Lemma keeps_ret {A B} (f : S -> B) (a : A) : Keeps f (ret a).
Proof. intros s x s' [= <- <-]. done. Qed.
Lemma keeps_gets {A B} (f : S -> B) (g : S -> A) : Keeps f (gets g).
Proof. intros s x s' [= <- <-]. done. Qed.
Lemma keeps_crash {A B} (f : S -> B) : Keeps f (crash (A := A)).
Proof. intros s x s'. done. Qed.
Lemma keeps_modify {B} (f : S -> B) (g : S -> S) :
  (forall s, f (g s) = f s) -> Keeps f (modify g).
Proof. intros H s x s' [= <- <-]. done. Qed.
Lemma keeps_deref {A B} (f : S -> B) (p : option A) : Keeps f (deref p).
Proof. destruct p; [apply keeps_ret | apply keeps_crash]. Qed.
Lemma keeps_when {B} (f : S -> B) b m : Keeps f m -> Keeps f (when b m).
Proof. destruct b; [done | intros _; apply keeps_ret]. Qed.
Lemma keeps_bind {A B C} (f : S -> C) (m : M S A) (k : A -> M S B) :
  Keeps f m -> (forall a, Keeps f (k a)) -> Keeps f (bind m k).
Proof.
  intros Hm Hk s b s' (a & s1 & H1 & H2)%bind_Some.
  rewrite (Hk a _ _ _ H2). by apply (Hm _ _ _ H1).
Qed.
Lemma keeps_for_each {A B} (f : S -> B) (l : list A) body :
  (forall x, Keeps f (body x)) -> Keeps f (for_each l body).
Proof.
  intros H. induction l as [|x l IH]; simpl; [apply keeps_ret|].
  apply keeps_bind; [apply H | intros _; exact IH].
Qed.
Lemma keeps_for_break {A B R} (f : S -> B) (l : list A) (body : A -> M S (option R)) :
  (forall x, Keeps f (body x)) -> Keeps f (for_break l body).
Proof.
  intros H. induction l as [|x l IH]; simpl; [apply keeps_ret|].
  apply keeps_bind; [apply H | intros [r|]; [apply keeps_ret | exact IH]].
Qed.
Lemma keeps_for_acc {A B C R} (f : S -> C) (l : list A) (acc : B)
    (body : A -> B -> M S (B * option R)) :
  (forall x b, Keeps f (body x b)) -> Keeps f (for_acc l acc body).
Proof.
  intros H. revert acc. induction l as [|x l IH]; intros acc; simpl; [apply keeps_ret|].
  apply keeps_bind; [apply H | intros [b [r|]]; [apply keeps_ret | apply IH]].
Qed.
Section MovesFacts.
Context (R : S -> S -> Prop) `{!PreOrder R}.
Lemma moves_keeps {A B} (f : S -> B) (m : M S A) :
  (forall s s', f s' = f s -> R s s') -> Keeps f m -> Moves R m.
Proof. intros HR Hk s a s' E. by apply HR, (Hk _ _ _ E). Qed.
Lemma moves_ret {A} (a : A) : Moves R (ret a).
Proof. by intros s x s' [= _ <-]. Qed.
Lemma moves_gets {A} (f : S -> A) : Moves R (gets f).
Proof. by intros s x s' [= _ <-]. Qed.
Lemma moves_deref {A} (p : option A) : Moves R (deref p).
Proof. destruct p; [apply moves_ret | by intros s x s']. Qed.
Lemma moves_modify f : (forall s, R s (f s)) -> Moves R (modify f).
Proof. by intros HR s x s' [= _ <-]. Qed.
Lemma moves_when b (m : M S unit) : Moves R m -> Moves R (when b m).
Proof. destruct b; [done | intros _; apply moves_ret]. Qed.
Lemma moves_bind {A B} (m : M S A) (k : A -> M S B) :
  Moves R m -> (forall a, Moves R (k a)) -> Moves R (bind m k).
Proof.
  intros Hm Hk s b s' (a & s1 & H1 & H2)%bind_Some. transitivity s1; [by eapply Hm | by eapply Hk].
Qed.
Lemma moves_for_each {A} (l : list A) body :
  (forall x, Moves R (body x)) -> Moves R (for_each l body).
Proof.
  intros H. induction l as [|x l IH]; simpl; [apply moves_ret | by apply moves_bind].
Qed.
Lemma moves_for_break {A C} (l : list A) (body : A -> M S (option C)) :
  (forall x, Moves R (body x)) -> Moves R (for_break l body).
Proof.
  intros H. induction l as [|x l IH]; simpl; [apply moves_ret|].
  apply moves_bind; [done | intros [r|]; [apply moves_ret | exact IH]].
Qed.
Lemma moves_for_acc {A B C} (l : list A) (acc : B) (body : A -> B -> M S (B * option C)) :
  (forall x b, Moves R (body x b)) -> Moves R (for_acc l acc body).
Proof.
  intros H. revert acc. induction l as [|x l IH]; intros acc; simpl; [apply moves_ret|].
  apply moves_bind; [apply H | intros [b [r|]]; [apply moves_ret | apply IH]].
Qed.
End MovesFacts.
(** A coarser view of a kept view is kept. *)
Lemma keeps_coarser {A B C} (f : S -> B) (h : B -> C) (m : M S A) :
  Keeps f m -> Keeps (fun s => h (f s)) m.
Proof. intros H s a s' E. simpl. by rewrite (H _ _ _ E). Qed.

Lemma returns_ret {A} (P : A -> Prop) (a : A) : P a -> Returns P (ret (S := S) a).
Proof. intros H s x s' [= <- <-]. done. Qed.
Lemma returns_crash {A} (P : A -> Prop) : Returns P (crash (S := S)).
Proof. intros s x s'. done. Qed.
Lemma returns_bind {A B} (P : B -> Prop) (m : M S A) (k : A -> M S B) :
  (forall a, Returns P (k a)) -> Returns P (bind m k).
Proof. intros Hk s b s' (a & s1 & H1 & H2)%bind_Some. by apply (Hk a _ _ _ H2). Qed.
Lemma returns_bind_val {A B} (Q : A -> Prop) (P : B -> Prop) (m : M S A) (k : A -> M S B) :
  Returns Q m -> (forall a, Q a -> Returns P (k a)) -> Returns P (bind m k).
Proof.
  intros Hm Hk s b s' (a & s1 & H1 & H2)%bind_Some.
  apply (Hk a (Hm _ _ _ H1) _ _ _ H2).
Qed.

Lemma total_ret {A} (a : A) : Total (ret (S := S) a).
Proof. intros s. by do 2 eexists. Qed.
Lemma total_gets {A} (f : S -> A) : Total (gets f).
Proof. intros s. by do 2 eexists. Qed.
Lemma total_modify (f : S -> S) : Total (modify f).
Proof. intros s. by do 2 eexists. Qed.
Lemma total_bind {A B} (m : M S A) (k : A -> M S B) :
  Total m -> (forall a, Total (k a)) -> Total (bind m k).
Proof.
  intros Hm Hk s. destruct (Hm s) as (a & s1 & E). destruct (Hk a s1) as (b & s2 & E2).
  exists b, s2. apply bind_Some. eauto.
Qed.
Lemma total_for_each {A} (l : list A) (body : A -> M S unit) :
  (forall x, Total (body x)) -> Total (for_each l body).
Proof.
  intros H. induction l as [|x l IH]; simpl; [apply total_ret|].
  apply total_bind; [apply H | intros _; exact IH].
Qed.
Lemma total_for_break {A R} (l : list A) (body : A -> M S (option R)) :
  (forall x, Total (body x)) -> Total (for_break l body).
Proof.
  intros H. induction l as [|x l IH]; simpl; [apply total_ret|].
  apply total_bind; [apply H | intros [r|]; [apply total_ret | exact IH]].
Qed.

--------------------

• [WHAT IS REQUIRED]: An exact transcription of all the entries is needed.

• [SOLUTION FOR THIS TASK]:
Lemma keeps_ret {A B} (f : S -> B) (a : A) : Keeps f (ret a).
Proof. intros s x s' [= <- <-]. done. Qed.
Lemma keeps_gets {A B} (f : S -> B) (g : S -> A) : Keeps f (gets g).
Proof. intros s x s' [= <- <-]. done. Qed.
Lemma keeps_crash {A B} (f : S -> B) : Keeps f (crash (A := A)).
Proof. intros s x s'. done. Qed.
Lemma keeps_modify {B} (f : S -> B) (g : S -> S) :
  (forall s, f (g s) = f s) -> Keeps f (modify g).
Proof. intros H s x s' [= <- <-]. done. Qed.
Lemma keeps_deref {A B} (f : S -> B) (p : option A) : Keeps f (deref p).
Proof. destruct p; [apply keeps_ret | apply keeps_crash]. Qed.
Lemma keeps_when {B} (f : S -> B) b m : Keeps f m -> Keeps f (when b m).
Proof. destruct b; [done | intros _; apply keeps_ret]. Qed.
Lemma keeps_bind {A B C} (f : S -> C) (m : M S A) (k : A -> M S B) :
  Keeps f m -> (forall a, Keeps f (k a)) -> Keeps f (bind m k).
Proof.
  intros Hm Hk s b s' (a & s1 & H1 & H2)%bind_Some.
  rewrite (Hk a _ _ _ H2). by apply (Hm _ _ _ H1).
Qed.
Lemma keeps_for_each {A B} (f : S -> B) (l : list A) body :
  (forall x, Keeps f (body x)) -> Keeps f (for_each l body).
Proof.
  intros H. induction l as [|x l IH]; simpl; [apply keeps_ret|].
  apply keeps_bind; [apply H | intros _; exact IH].
Qed.
Lemma keeps_for_break {A B R} (f : S -> B) (l : list A) (body : A -> M S (option R)) :
  (forall x, Keeps f (body x)) -> Keeps f (for_break l body).
Proof.
  intros H. induction l as [|x l IH]; simpl; [apply keeps_ret|].
  apply keeps_bind; [apply H | intros [r|]; [apply keeps_ret | exact IH]].
Qed.
Lemma keeps_for_acc {A B C R} (f : S -> C) (l : list A) (acc : B)
    (body : A -> B -> M S (B * option R)) :
  (forall x b, Keeps f (body x b)) -> Keeps f (for_acc l acc body).
Proof.
  intros H. revert acc. induction l as [|x l IH]; intros acc; simpl; [apply keeps_ret|].
  apply keeps_bind; [apply H | intros [b [r|]]; [apply keeps_ret | apply IH]].
Qed.
Section MovesFacts.
Context (R : S -> S -> Prop) `{!PreOrder R}.
Lemma moves_keeps {A B} (f : S -> B) (m : M S A) :
  (forall s s', f s' = f s -> R s s') -> Keeps f m -> Moves R m.
Proof. intros HR Hk s a s' E. by apply HR, (Hk _ _ _ E). Qed.
Lemma moves_ret {A} (a : A) : Moves R (ret a).
Proof. by intros s x s' [= _ <-]. Qed.
Lemma moves_gets {A} (f : S -> A) : Moves R (gets f).
Proof. by intros s x s' [= _ <-]. Qed.
Lemma moves_deref {A} (p : option A) : Moves R (deref p).
Proof. destruct p; [apply moves_ret | by intros s x s']. Qed.
Lemma moves_modify f : (forall s, R s (f s)) -> Moves R (modify f).
Proof. by intros HR s x s' [= _ <-]. Qed.
Lemma moves_when b (m : M S unit) : Moves R m -> Moves R (when b m).
Proof. destruct b; [done | intros _; apply moves_ret]. Qed.
Lemma moves_bind {A B} (m : M S A) (k : A -> M S B) :
  Moves R m -> (forall a, Moves R (k a)) -> Moves R (bind m k).
Proof.
  intros Hm Hk s b s' (a & s1 & H1 & H2)%bind_Some. transitivity s1; [by eapply Hm | by eapply Hk].
Qed.
Lemma moves_for_each {A} (l : list A) body :
  (forall x, Moves R (body x)) -> Moves R (for_each l body).
Proof.
  intros H. induction l as [|x l IH]; simpl; [apply moves_ret | by apply moves_bind].
Qed.
Lemma moves_for_break {A C} (l : list A) (body : A -> M S (option C)) :
  (forall x, Moves R (body x)) -> Moves R (for_break l body).
Proof.
  intros H. induction l as [|x l IH]; simpl; [apply moves_ret|].
  apply moves_bind; [done | intros [r|]; [apply moves_ret | exact IH]].
Qed.
Lemma moves_for_acc {A B C} (l : list A) (acc : B) (body : A -> B -> M S (B * option C)) :
  (forall x b, Moves R (body x b)) -> Moves R (for_acc l acc body).
Proof.
  intros H. revert acc. induction l as [|x l IH]; intros acc; simpl; [apply moves_ret|].
  apply moves_bind; [apply H | intros [b [r|]]; [apply moves_ret | apply IH]].
Qed.
End MovesFacts.
(** A coarser view of a kept view is kept. *)
Lemma keeps_coarser {A B C} (f : S -> B) (h : B -> C) (m : M S A) :
  Keeps f m -> Keeps (fun s => h (f s)) m.
Proof. intros H s a s' E. simpl. by rewrite (H _ _ _ E). Qed.

Lemma returns_ret {A} (P : A -> Prop) (a : A) : P a -> Returns P (ret (S := S) a).
Proof. intros H s x s' [= <- <-]. done. Qed.
Lemma returns_crash {A} (P : A -> Prop) : Returns P (crash (S := S)).
Proof. intros s x s'. done. Qed.
Lemma returns_bind {A B} (P : B -> Prop) (m : M S A) (k : A -> M S B) :
  (forall a, Returns P (k a)) -> Returns P (bind m k).
Proof. intros Hk s b s' (a & s1 & H1 & H2)%bind_Some. by apply (Hk a _ _ _ H2). Qed.
Lemma returns_bind_val {A B} (Q : A -> Prop) (P : B -> Prop) (m : M S A) (k : A -> M S B) :
  Returns Q m -> (forall a, Q a -> Returns P (k a)) -> Returns P (bind m k).
Proof.
  intros Hm Hk s b s' (a & s1 & H1 & H2)%bind_Some.
  apply (Hk a (Hm _ _ _ H1) _ _ _ H2).
Qed.

Lemma total_ret {A} (a : A) : Total (ret (S := S) a).
Proof. intros s. by do 2 eexists. Qed.
Lemma total_gets {A} (f : S -> A) : Total (gets f).
Proof. intros s. by do 2 eexists. Qed.
Lemma total_modify (f : S -> S) : Total (modify f).
Proof. intros s. by do 2 eexists. Qed.
Lemma total_bind {A B} (m : M S A) (k : A -> M S B) :
  Total m -> (forall a, Total (k a)) -> Total (bind m k).
Proof.
  intros Hm Hk s. destruct (Hm s) as (a & s1 & E). destruct (Hk a s1) as (b & s2 & E2).
  exists b, s2. apply bind_Some. eauto.
Qed.
Lemma total_for_each {A} (l : list A) (body : A -> M S unit) :
  (forall x, Total (body x)) -> Total (for_each l body).
Proof.
  intros H. induction l as [|x l IH]; simpl; [apply total_ret|].
  apply total_bind; [apply H | intros _; exact IH].
Qed.
Lemma total_for_break {A R} (l : list A) (body : A -> M S (option R)) :
  (forall x, Total (body x)) -> Total (for_break l body).
Proof.
  intros H. induction l as [|x l IH]; simpl; [apply total_ret|].
  apply total_bind; [apply H | intros [r|]; [apply total_ret | exact IH]].
Qed.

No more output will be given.